Within the cabinet there are already reportedly calls for renewed austerity once the presumed “V-shaped recovery” happens. But the global scale and prolonged nature of this crisis means a return to normality is impossible. 

The government will emerge from this with the national debt well above 100 per cent of GDP. Many businesses will go under, or have to remain on life support for years. Global capitalism – already on the life support of a 322 per cent of GDP debt pile and $20trn of central bank largesse – will have to be sustained by more debt, more state ownership, higher welfare payments and permanent central bank intervention.

There is, of course, a form of conservatism that would be congruent with this new reality, but you’d have to go back beyond Margaret Thatcher, Oakeshott and Enoch Powell to find it. “I shall advocate…” wrote Harold Macmillan in The Middle Way in 1938, “a wide extension of social enterprise and control in the sphere of minimum human needs. The satisfaction of those needs is a duty which society owes its citizens. In carrying out that responsibility it should adopt the most economical methods of large-scale co-operative enterprise.”

A modern Macmillan might link a return to paternalistic corporatism to the Brexit project, arguing that – because we have chosen to walk off a cliff at a particularly stupid time – we have to adopt state ownership, intervention, welfarism and planning to get us through. That’s maybe what the FT’s Robert Shrimsley had in mind when he described Boris Johnson as a Gaullist.

But here’s the problem. Conservatism gained its modern character through first creating by force, and then having to maintain by force, the neoliberal system. It’s twin leitmotifs are celebration of the rich and justification of inequality, not celebration of the immigrant social care worker and state seizure of the private healthcare system.

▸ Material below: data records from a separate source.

(* ===== verification/ProposalTypes.v ===== *)
(** The contract of self-improvement proposals: the models of
    graph_kernel/proposals.py, and the bounds of a manifest.

    One record per model, with the fields of the class; the values of a
    [Literal] are an inductive type, and [*_name] is the text of each.  [stable_id]
    is the id a proposal has when it brings none.  The last part is what a
    manifest lets an agent reach, and what another one adds to it
    ([_manifest_bounds], [_added_bounds] and their helpers). *)
From S2P Require Import Prelude PyStr PyDict PyFloat PyJson PyHash.
Open Scope Z_scope.

(** * The values of the literals *)

Inductive RiskClass : Set := RLow | RMedium | RHigh | RDangerous.
Inductive Substrate : Set := SyntheticManifest | DeployedCode | SPrompt | SMemory | SPolicy | SRoute.
Inductive ProposalStatus : Set :=
  | ShapeInvalid | PolicyDenied | KillSwitchBlocked | AwaitingApproval | AwaitingReview
  | AwaitingCanary | Approved.
Inductive ReviewStatus : Set := RvMissing | RvPassed | RvWarning | RvCritical | RvFailed.
Inductive ProofStatus : Set := PfMissing | PfPassed | PfFailed.
Definition evaluate_self_improvement_proposal : ProposalDecision :=
  if bool_decide (target_refs p = []) || bool_decide (requested_capability p = []) then
    decide_as ShapeInvalid ["missing_target_or_capability"] [] ["require_approval"]
  else if kill_switch_active policy || negb (kill_switch_enabled p) then
    decide_as KillSwitchBlocked ["kill_switch_active_or_missing"] ["kill_switch_clearance"] all_controls
  else match denial_reasons p policy with
  | _ :: _ => decide_as PolicyDenied (denial_reasons p policy) [] denial_controls
  | [] =>
      if risk_in (risk_class p) [RHigh; RDangerous] && negb (given (rollback_plan p)) then
        decide_as ShapeInvalid ["missing_rollback_plan"] ["rollback_plan"] ["require_approval"]
      else owner_gate []
  end.
End gates.

(** * What the evaluations of candidates share *)

(** [for value in values: if value in seen: continue ...]. *)
Definition _dedupe (values : list string) : list string := foldl (flip add_once) [] values.

Definition _stable_operation_id (prefix : string) (payload : jobject) : string := digest_id prefix (JObj payload).
(* ===== verification/ProtocolProperties.v ===== *)
(** Properties of protocol packs, of the scenario catalog and of the registry. *)
From S2P Require Import Prelude PyStr PyDict PyFloat PyJson PyHash KernelState KernelLoops.
From S2P Require Import SimulationRun.
From S2P Require Import Protocols ProtocolFacts Scenarios Registry.
Open Scope Z_scope.

(** * Packs *)

(** C6: a protocol class read from any payload satisfies the conditions of the
class (roles and invariants present, names distinct, scenarios only about known
invariants, a known risk), and printing it gives a payload that reads as the
very same class: reading normalises once and for all. *)
Theorem protocol_class_roundtrip (v : jobject) (c : ProtocolClass) :
  class_from_payload v = Ok c → class_valid c ∧ class_from_payload (class_payload c) = Ok c.
Proof. intros [H Hv]%class_read_stable. by split. Qed.

Definition small_pack : jobject := [
  ("protocol_ref", JObj [("id", JStr " review "); ("version", JStr "2")]);
  ("roles", JList [JObj [("name", JStr "reviewer ");
                         ("required_capabilities", jstrs ["review"; " review"; ""])]]);
  ("invariants", JList [JObj [("id", JStr "findings_only"); ("statement", JStr "findings do not mutate")]]);
  ("scenarios", JList [JObj [("scenario_id", JStr "s1"); ("protocol_ref", JObj [("id", JStr "review")]);
                             ("title", JStr "one"); ("invariant_ids", jstrs ["findings_only"])]])].

Definition small_class : ProtocolClass :=
  let ref := mkProtocolRef "review" 2 "review" [PROTOCOL_SIMULATION_TEMPLATE_REF] in
  let ref1 := mkProtocolRef "review" 1 "review" [PROTOCOL_SIMULATION_TEMPLATE_REF] in
  mkProtocolClass ref [mkProtocolRole "reviewer" "agent" ["review"] None]
    [mkProtocolInvariant "findings_only" "findings do not mutate" "blocker"] [] []
    [mkProtocolScenario "s1" ref1 "one" ["findings_only"] [] 500] "medium".

Lemma small_pack_reads : class_from_payload small_pack = Ok small_class.
Proof. vm_compute. reflexivity. Qed.

Lemma protocol_class_roundtrip_witness : class_from_payload (class_payload small_class) = Ok small_class.
Proof. exact (proj2 (protocol_class_roundtrip small_pack small_class small_pack_reads)). Defined.

(** Live apply is allowed exactly when it is requested and no gate is missing. *)
Theorem readiness_iff requested g1 g2 g3 g4 g5 g6 g7 :
  let r := evaluate_active_runtime_readiness requested g1 g2 g3 g4 g5 g6 g7 in
  (rd_allowed r = true ↔ requested = true ∧ Forall (λ g, g = true) [g1; g2; g3; g4; g5; g6; g7])
  ∧ rd_active_apply_enabled r = rd_allowed r.
Proof.
  cbn zeta. split; [|done]. rewrite !Forall_cons.
  destruct requested, g1, g2, g3, g4, g5, g6, g7; cbn; split; try done; naive_solver.
Qed.

(** * The catalog *)

Lemma replay_result_ok s r : replay_result s = Ok r →
  ∃ replayed, replay (map (inr ∘ event_dump) (ledger s)) = Ok replayed ∧ re_passed r = same_summary replayed s.
Proof.
  unfold replay_result. intros H. checks. exists a. split; [done|].
  unfold new_invariant_result in H. by checks.
Qed.

(** Whatever the script, its trace passes exactly when every result of the script
passed and the replay of its events has the summary of the state they led to;
it then has at most the events the scenario allows. *)
Theorem trace_passed_iff id d t : run_definition id d = Ok t →
  ∃ s results replayed, runner d (new_state 0) = (Ok results, s)
  ∧ replay (map (inr ∘ event_dump) (ledger s)) = Ok replayed
  ∧ st_events t = map event_dump (ledger s) ∧ Z.of_nat (length (st_events t)) ≤ sc_max_events (scenario d)
  ∧ (trace_passed t = true ↔ Forall (λ r, re_passed r = true) results ∧ summary replayed = summary s).
Proof.
  unfold run_definition. destruct (runner d (new_state 0)) as [[results|e] s]; [|done].
  destruct (Z.gtb_spec (Z.of_nat (length (ledger s))) (sc_max_events (scenario d))) as [|Hle]; [done|].
  unfold _trace. intros H. checks. apply replay_result_ok in Ha as (replayed & Hr & Hp).
  unfold new_simulation_trace in H. checks. exists s, results, replayed. split_and!; try done.
  - cbn. by rewrite length_map.
  - unfold trace_passed. cbn. rewrite forallb_app, andb_true_iff, forallb_elem. cbn.
    rewrite andb_true_r, Hp, Forall_forall. unfold same_summary. by rewrite bool_decide_eq_true.
Qed.

(** A scenario of the catalog runs, passes, and has a result for each invariant
it declares. *)
Definition scenario_holds (p : string * ScenarioDefinition) : bool :=
  match run_graph_kernel_scenario p.1 with
  | Ok t => trace_passed t
      && forallb (λ i, str_in i (map re_invariant_id (st_invariant_results t))) (sc_invariant_ids (scenario p.2))
  | Raise _ => false
  end.

Lemma catalog_holds : match SCENARIO_CATALOG with Ok c => forallb scenario_holds c | Raise _ => false end = true.
Proof. vm_compute. reflexivity. Qed.

(** The catalog builds, and each of its scenarios runs to a trace that passes,
with a result for every invariant the scenario declares: the kernel shows in
each what the catalog claims of it. *)
Theorem scenario_catalog_proves :
  ∃ catalog, SCENARIO_CATALOG = Ok catalog
  ∧ (∀ id d, catalog !! id = Some d → ∃ t, run_graph_kernel_scenario id = Ok t
       ∧ trace_passed t = true
       ∧ sc_invariant_ids (scenario d) ⊆ map re_invariant_id (st_invariant_results t)).
Proof.
  pose proof catalog_holds as H. destruct SCENARIO_CATALOG as [catalog|]; [|done]. exists catalog. split; [done|].
  intros id d Hd%dict_lookup_elem. rewrite forallb_elem in H. specialize (H _ Hd). unfold scenario_holds in H.
  cbn [fst snd] in H. destruct (run_graph_kernel_scenario id) as [t|]; [|done]. exists t. split; [done|].
  apply andb_true_iff in H as [Ht Hi]. split; [done|]. intros i Hin.
  rewrite forallb_elem in Hi. by apply str_in_elem, Hi.
Qed.

(** The class the registry is seeded with reads back. *)
Lemma kernel_class_computed : match graph_kernel_protocol_class with
  | Ok c => class_from_payload (class_payload c) = Ok c
  | Raise _ => False
  end.
Proof. vm_compute. reflexivity. Qed.

Lemma kernel_class_built : ∃ c, graph_kernel_protocol_class = Ok c ∧ class_from_payload (class_payload c) = Ok c.
Proof. pose proof kernel_class_computed as H. destruct graph_kernel_protocol_class as [c|]; [by exists c|done]. Qed.

(** * The registry *)

Section registry.
Context (registry_secret : option string) (jwt_secret : string) {D : Type} (iso : D → string).

(** C15: a row is shown as enabled exactly when it is enabled and not retired, it
names its protocol and asks for simulation and proposals only, its digest is
that of its content and its signature is that of the digest under the
deployment's secret; its status is "valid" in exactly the same case, and
whatever is stored, it is never shown with live apply enabled. *)
Theorem registry_row_enabled_iff (row : ProtocolRegistryPack (D := D)) p :
  protocol_registry_row_payload registry_secret jwt_secret iso row = Ok p →
  (jget p "enabled" = JBool true ↔ trusted registry_secret jwt_secret iso row)
  ∧ (integrity p "integrity_status" = JStr "valid" ↔ trusted registry_secret jwt_secret iso row)
  ∧ jget p "active_apply_enabled" = JBool false ∧ jget p "simulation_only" = JBool true
  ∧ jget p "proposal_only" = JBool true.
Proof. apply row_shown_enabled. Qed.

Context {T : Type} `{!RegistryTable (D := D) T} `{!RegistryTableLaws (D := D) T}.

(** C24: seeding the table always succeeds; it leaves every row that was there, a
seeded entry is then found under its protocol and version, a row it would write
is trusted by the reader, and seeding again changes nothing. *)
Theorem seeding_is_idempotent (t : T) :
  ∃ registry t' inserted, _REGISTRY = Ok registry
  ∧ ensure_seed_protocol_registry registry_secret jwt_secret t = Ok (t', inserted)
  ∧ (∀ id v row, find_version t id v = Some row → find_version t' id v = Some row)
  ∧ (∀ e, e ∈ values registry → is_Some (find_version t' (entry_key e).1 (entry_key e).2)
       ∧ trusted registry_secret jwt_secret iso (protocol_registry_pack_from_entry registry_secret jwt_secret e))
  ∧ ensure_seed_protocol_registry registry_secret jwt_secret t' = Ok (t', false).
Proof.
  destruct kernel_class_built as (c & Hc & _). unfold ensure_seed_protocol_registry, _REGISTRY. rewrite Hc.
  cbn [mbind res_bind]. set (registry := [("graph_kernel", _)]). set (t' := foldl _ (t, false) (values registry)).
  exists registry, t'.1, t'.2. rewrite <-surjective_pairing. split_and!; [done|done|..].
  - intros id v row. apply (foldl_seed_keeps registry_secret jwt_secret (values registry) (t, false)).
  - intros e He. split; [by apply foldl_seed_adds|]. apply list_elem_of_singleton in He as ->.
    by destruct (seed_trusted registry_secret jwt_secret iso (mkEntry c ["platform_private"]
      ["policy:simulation-only"] ["graph_kernel_scenarios@v1"] None None)) as (p & _ & Hp).
  - f_equal. apply foldl_seed_stable. intros e He. by apply foldl_seed_adds.
Qed.
End registry.

(** The table as a list, newest row last. *)
Definition is_version {D} (id : string) (v : Z) (row : ProtocolRegistryPack (D := D)) : bool :=
  (pk_protocol_id row =s? id) && (pk_protocol_version row =? v).

#[export] Instance list_table {D} : RegistryTable (D := D) (list ProtocolRegistryPack) := {|
  find_version t id v := head (List.filter (is_version id v) t);
  all_rows t := t;
  newest t id v := last (List.filter (λ row, (pk_protocol_id row =s? id)
    && match v with Some n => pk_protocol_version row =? n | None => true end) t);
  add_row t row := t ++ [row];
|}.

#[export] Instance list_table_laws {D} : RegistryTableLaws (D := D) (list ProtocolRegistryPack).
Proof.
  constructor. intros t row id v. cbn. rewrite List.filter_app.
  destruct (List.filter (is_version id v) t) as [|r rs] eqn:E; cbn.
  - unfold is_version. destruct (String.eqb_spec (pk_protocol_id row) id), (Z.eqb_spec (pk_protocol_version row) v);
      cbn; case_bool_decide; naive_solver.
  - rewrite bool_decide_eq_false_2; [done|naive_solver].
Qed.

Lemma seeding_is_idempotent_witness : ∃ registry t' inserted, _REGISTRY = Ok registry
  ∧ ensure_seed_protocol_registry (D := unit) None "secret" [] = Ok (t', inserted).
Proof.
  destruct (seeding_is_idempotent None "secret" (λ _ : unit, "now") []) as (r & t' & b & H1 & H2 & _).
  exists r, t', b. split; [exact H1|exact H2].
Defined.

(** A seeded row is read back as enabled. *)
Lemma registry_row_enabled_iff_witness : ∃ p,
  protocol_registry_row_payload None "secret" (λ _ : unit, "now")
    (protocol_registry_pack_from_entry None "secret" (mkEntry small_class [] [] [] None None)) = Ok p
  ∧ jget p "enabled" = JBool true.
Proof.
  destruct (seed_trusted None "secret" (λ _ : unit, "now") (mkEntry small_class [] [] [] None None)
              eq_refl eq_refl) as (p & Hp & Ht).
  exists p. split; [exact Hp|]. exact (proj2 (proj1 (registry_row_enabled_iff _ _ _ _ _ Hp)) Ht).
Defined.

(** The dates of an entry are in its digest and not in its row: an entry that is
deprecated, and still enabled, is stored as a row whose digest does not match. *)
Definition deprecated_entry : ProtocolRegistryEntry :=
  mkEntry small_class ["platform_private"] [] [] (Some "2026-01-01T00:00:00+00:00") None.

Definition deprecated_row : ProtocolRegistryPack (D := unit) :=
  protocol_registry_pack_from_entry None "secret" deprecated_entry.

Lemma deprecated_seed_mismatch : entry_enabled deprecated_entry = true
  ∧ (canonical_digest <$> _row_payload (λ _ : unit, "now") deprecated_row) ≠ Ok (pk_canonical_digest deprecated_row).
Proof. split; [done|]. vm_compute. discriminate. Qed.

No, I don’t expect a chastened cabinet to emerge from this as converts to Macmillan-era concepts of social justice and economic planning. I expect them to fight the culture war. As the civil servants spill the beans about how badly the Tories have screwed this up, they will come out fighting. As Shrimsley points out, they are already attacking diversity targets, decarbonisation policies and other “onerous” regulations. If the Brexit transition period is extended (as looks likely), the target will once again become Europe and the pro-European, cosmopolitan urban classes. 

As we face the biggest economic slump since 1921, combined with the urgent need to decarbonise the world, there is only one solution – and nothing in Tory ideology has prepared this generation of politicians for it. It is massive borrowing, massive spending, state control of the medical-supply sector, the monetisation of debt by central banks, and the creation of a comprehensive, universal welfare state, providing everything from health and social care to food and housing.

We know the Tory mind cannot process this. The pressing question is whether the newly assembled minds around Keir Starmer can.